Effect of TGF-β1/SMAD signaling pathway on K562 cells growth inhibition caused by HMBA
10.3760/cma.j.issn.1673-422X.2010.04.024
- VernacularTitle:转化生长因子β1/SMAD信号通路在六亚甲基二乙酰胺抑制K562细胞增殖中的作用
- Author:
Enyu SU
;
Peie WEN
;
Xia REN
;
Xiaobai SUN
;
Henglan ZHANG
;
Tianhua TANG
;
Haiquan REN
;
Guosheng JIANG
- Publication Type:Journal Article
- Keywords:
Transforming growth factor betal;
SMAD proteins;
K562 cells;
Hexamethylene bisacetamide
- From:
Journal of International Oncology
2010;37(4):312-315
- CountryChina
- Language:Chinese
-
Abstract:
Objective To investigate the effect of TGF-β1/SMAD signaling pathway on K562 cells growth inhibition caused by HMBA. Methods After establishing the in vitro differentiation model with HMBA on K562 cells, the MTT assay was used to detect the proliferation of K562 cells, the cell cycle profile was detected by flow cytometry, and the mRNA expression of TGF-β1, SMAD3, SMAD4 and EVI1 was measured by RT-PCR assay.

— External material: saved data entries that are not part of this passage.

Lemma th_acquired_intro y y' fl fl' th G idx M t L' :
  tcache_inv y fl th G → arenas_filled y y' fl fl' M → G idx ++ M = t :: L' → NoDup (G idx) →
  th_acquired y y' fl fl' G (updG G idx L') (OCell t).
Proof.
  intros Ht Hf HL Hnd. pose proof (filled_objs y y' fl fl' M Hf) as Ho.
  assert (∀ u, u ∈ G idx → gaused y fl u) as Hg by (intros u Hin; by apply (tcache_cell y fl th G idx u)).
  assert (NoDup (t :: L')) as Hnd'.
  { rewrite <-HL. apply NoDup_app. split; [done|]. split; [|apply (af_nodup _ _ _ _ _ Hf)].
    intros u Hin HM. by apply (af_fresh _ _ _ _ _ Hf u HM), Hg. }
  apply NoDup_cons in Hnd' as [Hni Hnd'].
  assert (∀ u, u ∈ G idx ∨ u ∈ M ↔ u = t ∨ u ∈ L') as Hin.
  { intros u. rewrite <-elem_of_app, HL, elem_of_cons. done. }
  constructor.
  - apply Hf.
  - intros o Hu. split; [apply (os_used _ _ _ _ _ _ Ho); right; split; [done|apply not_elem_of_nil]|].
    apply (os_same _ _ _ _ _ _ Ho); [done|apply not_elem_of_nil].
  - intros Hu. destruct (proj2 (Hin t) (or_introl eq_refl)) as [?|HM]; [by exists idx|].
    by destruct (af_fresh _ _ _ _ _ Hf t HM).
  - split; [|rewrite cached_updG; intros [?|(j & Hne & Hj)]; [done|]].
    + destruct (proj2 (Hin t) (or_introl eq_refl)) as [?|HM]; apply (af_used _ _ _ _ _ Hf); [right; by apply Hg|by left].
    + destruct (tcache_cell y fl th G j t Ht Hj) as (_ & Hu & Es & _).
      destruct (proj2 (Hin t) (or_introl eq_refl)) as [Hg'|HM]; [|by destruct (af_fresh _ _ _ _ _ Hf t HM)].
      destruct (tcache_cell y fl th G idx t Ht Hg') as (Hi & _ & Es' & _). apply Hne.
      by apply (tcache_class y fl th G j idx t).
  - intros [u|i k] Hu; [|right; right; by apply (proj1 (af_large _ _ _ _ _ Hf))].
    apply (af_used _ _ _ _ _ Hf) in Hu as [HM|Hu]; [|by right; right].
    destruct (proj1 (Hin u) (or_intror HM)) as [->|HL']; [by left|right; left]. apply cached_updG. by left.
  - intros [u|i k] Hc; [|done]. destruct Hc as (j & Hj). destruct (decide (j = idx)) as [->|Hne].
    + destruct (proj1 (Hin u) (or_introl Hj)) as [->|HL']; [by left|right]. apply cached_updG. by left.
    + right. apply cached_updG. right. by exists j.
  - intros [u|i k] Hc; [|done]. apply cached_updG in Hc as [HL'|(j & _ & Hj)]; [|left; by exists j].
    destruct (proj2 (Hin u) (or_intror HL')) as [?|HM]; [left; by exists idx|right]. by apply (af_fresh _ _ _ _ _ Hf).
Qed.

Lemma wp_thread_acquire y fl ml th G size (E : error → Prop) Q :
  arenas_inv y fl ml → tcache_inv y fl th G → 0 ≤ size →
  (size = 0 ∨ kMaxLargeSize < size → Q (th, null_region) y) →
  (kMaxMediumSize < size ≤ kMaxLargeSize → no_memory y fl (th_arena th) G size → E EAssert) →
  (no_memory y fl (th_arena th) G size → 0 < size ≤ kMaxMediumSize → size2index_compute size ≤ 19 → E EUB) →
  (∀ y' fl' ml', arenas_inv y' fl' ml' → th_same y y' fl fl' → tcache_inv y' fl' th G →
     no_memory y fl (th_arena th) G size → 0 < size ≤ kMaxMediumSize → 19 < size2index_compute size →
     Q (th, null_region) y') →
  (∀ y' fl' ml' th' G' o, arenas_inv y' fl' ml' → tcache_inv y' fl' th' G' → th_arena th' = th_arena th →
     th_acquired y y' fl fl' G G' o → fits size (obj_size (ext_of y') o) → obj_token (ext_of y') o = Some kFreeCode →
     Q (th', obj_region (ext_of y') o) y') →
  wp_e (ThreadCache_acquire th size false) E Q y.
Proof.
  intros Hy Ht Hsz Hnull HEl HEs Hnone HQ. unfold ThreadCache_acquire. unfold no_memory in *.
  change kMaxMediumSize with 65536 in *. change kMaxLargeSize with 4194304 in *.
  destruct (Z.leb_spec size 65536) as [Hmd|Hlg].
  - destruct (Z.eqb_spec size 0) as [->|Hnz]; [apply wp_e_wp, wp_ret, Hnull; lia|].
    destruct (size_class_spec size) as (Hi & Hle & _); [lia|]. set (idx := size2index_compute size) in *.
    apply wp_e_bind, wp_e_wp, wp_gets. rewrite (rv_sc _ _ _ (av_runs _ _ _ Hy)).
    apply wp_e_bind, wp_e_wp. eapply wp_pure; [apply size2index_ok; lia|]. fold idx.
    apply wp_e_bind, wp_e_wp, wp_assert; [apply Z.ltb_lt; change kNSlabsCached with 40; lia|].
    destruct (nthZ_is_Some (th_bins th) idx) as [b Hb]; [rewrite (tv_bins _ _ _ _ Ht); exact Hi|].
    pose proof (tv_bin _ _ _ _ Ht idx b Hb) as Hcb. apply (wp_e_with_cbin th idx b); [done|].
    apply (wp_cache_acquire y fl ml (th_arena th) idx b (G idx)); [done|done|done|apply Ht| | |].
    + intros y' fl' ml' M t L' b' HL Hy' Hf _ Hcb' Es Etk. cbn [fst snd].
      apply (HQ y' fl' ml' _ (updG G idx L') (OCell t)); [done| |done| |by cbn; rewrite Es; split|done].
      * apply (tcache_update y y' fl fl' th G idx b b' L'); [done|apply Hf|done|done|]. intros j _.
        apply (filled_kept y y' fl fl' (G j) M); [done|]. intros u Hin. by apply (tcache_cell y fl th G j u).
      * apply (th_acquired_intro y y' fl fl' th G idx M t L'); [done|done|done|]. by eapply cv_nodup.
    + intros y' fl' ml' HG Hy' Hf Hno Hidx _. cbn [fst snd]. rewrite updZ_id by done.
      assert (set_th_bins (th_bins th) th = th) as -> by (by destruct th).
      apply (Hnone y' fl' ml'); [done|by apply filled_same| |by rewrite (proj2 (Z.leb_gt _ _))|lia|done].
      apply (tcache_kept y y' fl fl'); [apply Hf| |done]. intros j.
      apply (filled_kept y y' fl fl' (G j) []); [done|]. intros u Hin. by apply (tcache_cell y fl th G j u).
    + intros HG Hno Hidx. apply HEs; [by rewrite (proj2 (Z.leb_le _ _))|lia|done].
  - destruct (Z.leb_spec size 4194304) as [Hle|Hgt]; [|apply wp_e_wp, wp_ret; auto].
    destruct (nthZ_is_Some (as_arenas y) (th_arena th)) as [a Ha]; [apply Ht|].
    apply wp_e_bind, (wp_arenas_large_acquire y fl ml (th_arena th) a); [done|done|done| |].
    + intros c Hc Hno. apply HEl; [lia|]. intros a' c' Ha' Hc'. assert (a' = a) as -> by congruence.
      by assert (c' = c) as -> by congruence.
    + intros y' fl' ml' i k o Hy' Hs Ea Hsize Htok. apply wp_e_wp, wp_ret.
      assert (∀ o', oused y fl o' → oused y' fl' o' ∧ obj_same (ext_of y) (ext_of y') o') as Hkept.
      { intros o' Hu. split; [apply (os_used _ _ _ _ _ _ Hs); right; split; [done|apply not_elem_of_nil]|].
        apply (os_same _ _ _ _ _ _ Hs); [done|apply not_elem_of_nil]. }
      apply (HQ y' fl' ml' th G o); [done| |done| |split; [done|change kMaxMediumSize with 65536; lia]|done].
      * apply (tcache_kept y y' fl fl'); [apply Hs| |done]. intros j u Hin.
        destruct (tcache_cell y fl th G j u Ht Hin) as (_ & Hg & _). exact (Hkept (OCell u) Hg).
      * constructor; try done.
        -- apply Hs.
        -- intros Hu. exfalso. apply (os_fresh _ _ _ _ _ _ Hs o); [by left|done].
        -- split; [apply (os_used _ _ _ _ _ _ Hs); left; by left|intros Hc; exact Hc].
        -- intros o' Hu. apply (os_used _ _ _ _ _ _ Hs) in Hu as [->%list_elem_of_singleton|[Hu _]]; [by left|by right; right].
        -- intros o' Hc. by right.
        -- intros o' Hc. by left.
Qed.

(** *** [ThreadCache::region_size] *)

Lemma wp_thread_region_size y fl ml o Q :
  arenas_inv y fl ml → oused y fl o → Q (obj_size (ext_of y) o) y →
  wp (ThreadCache_region_size (reg_pointer (obj_region (ext_of y) o))) Q y.
Proof.
  intros Hy Hu HQ. destruct (obj_pointer y fl ml o Hy Hu) as (Hpos & _). unfold ThreadCache_region_size.
  change nullptr with 0. rewrite (proj2 (Z.eqb_neq _ _)) by lia.
  wp_step. apply (wp_obj_descriptor y fl ml o); [done|done|]. cbv zeta. wp_step. apply wp_rnm_ld_desc.
  fold (desc_of (pm_of (ext_of y)) (obj_ext o)). destruct o as [[i r k]|i k]; cbn [obj_ext].
  - pose proof (rv_pool _ _ _ (av_runs _ _ _ Hy)) as Hp.
    destruct (cell_desc y fl ml i r k Hy Hu) as (n & idx & c & Hbn & Hc & En & Ei & Hi & Ho & Hk & Es & Et).
    pose proof (run_owned_busy _ _ _ _ _ Ho) as Hb. pose proof (run_owned_medium _ _ _ _ _ Ho) as Hm. rewrite Ei in Hm.
    destruct (cell_rounddown (ext_of y) fl ml c i r k Hp (ai_index _ _ _ Hc) Ho Hk) as (_ & Erd & Ediv & _).
    destruct (busy_offset _ fl ml i r Hp Hb) as (O1 & _).
    assert (set_as_run (as_run y) y = y) as Eid by (by destruct y). cbn [obj_region cell_region obj_size cell_size] in *.
    rewrite Et. destruct (Z.leb_spec idx 19) as [Hsm|Hmd].
    + destruct (small_objs_ok (ext_of y) fl ml c i r Hp ltac:(lia) Ho ltac:(lia)) as (_ & Emd & Eaddr).
      wp_step. rewrite Erd. apply wp_div_nonzero; [unfold ext_of in *; lia|]. rewrite Ediv.
      replace (ext_at (ext_of y) i + ed_size (desc_of (pm_of (ext_of y)) i) * r) with (run_at (ext_of y) i r)
        by (unfold run_at; lia).
      wp_step. unfold rnm. apply wp_zoom, (deref_small_run (ext_of y) fl ml); [done|done|done|].
      rewrite Eid. wp_step. by rewrite Emd in HQ.
    + assert (run_meta (ext_of y) i r = inr (med_at (pm_of (ext_of y)) (meta_addr (ext_of y) i r))) as Emd
        by (unfold run_meta; by rewrite Hm).
      wp_step. rewrite Erd. apply wp_div_nonzero; [unfold ext_of in *; lia|]. rewrite Ediv.
      replace (ed_runs (desc_of (pm_of (ext_of y)) i) + r * sizeof_MediumMeta) with (meta_addr (ext_of y) i r)
        by (unfold meta_addr; by rewrite Hm).
      wp_step. unfold rnm. apply wp_zoom, (deref_med_run (ext_of y) fl ml); [done|done|done|done|].
      rewrite Eid. wp_step. by rewrite Emd in HQ.
  - destruct (large_obj_live y fl i k Hu) as [_ Et]. rewrite Et. by wp_step.
Qed.
End lemmas.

Results HMBA could inhibit the proliferation and promote the differentiation of K562 cells obviously, which was time and concentration-dependent, and the 72 h corresponding IC50, was about 2 mmol/L. Within 72 h, flow cytometry assay indicated that the ration of G0-G1 phase cells was up-regulated, and the results of RT-PCR showed that relative mRNA expression of TGF-β1, SMAD3 and SMAD4 at mRNA level was increased gradually while that of EVI1 was decreased gradually. Conclusion HMBA can inhibit K562 cells proliferation through TGF-β1/SMAD signaling pathway.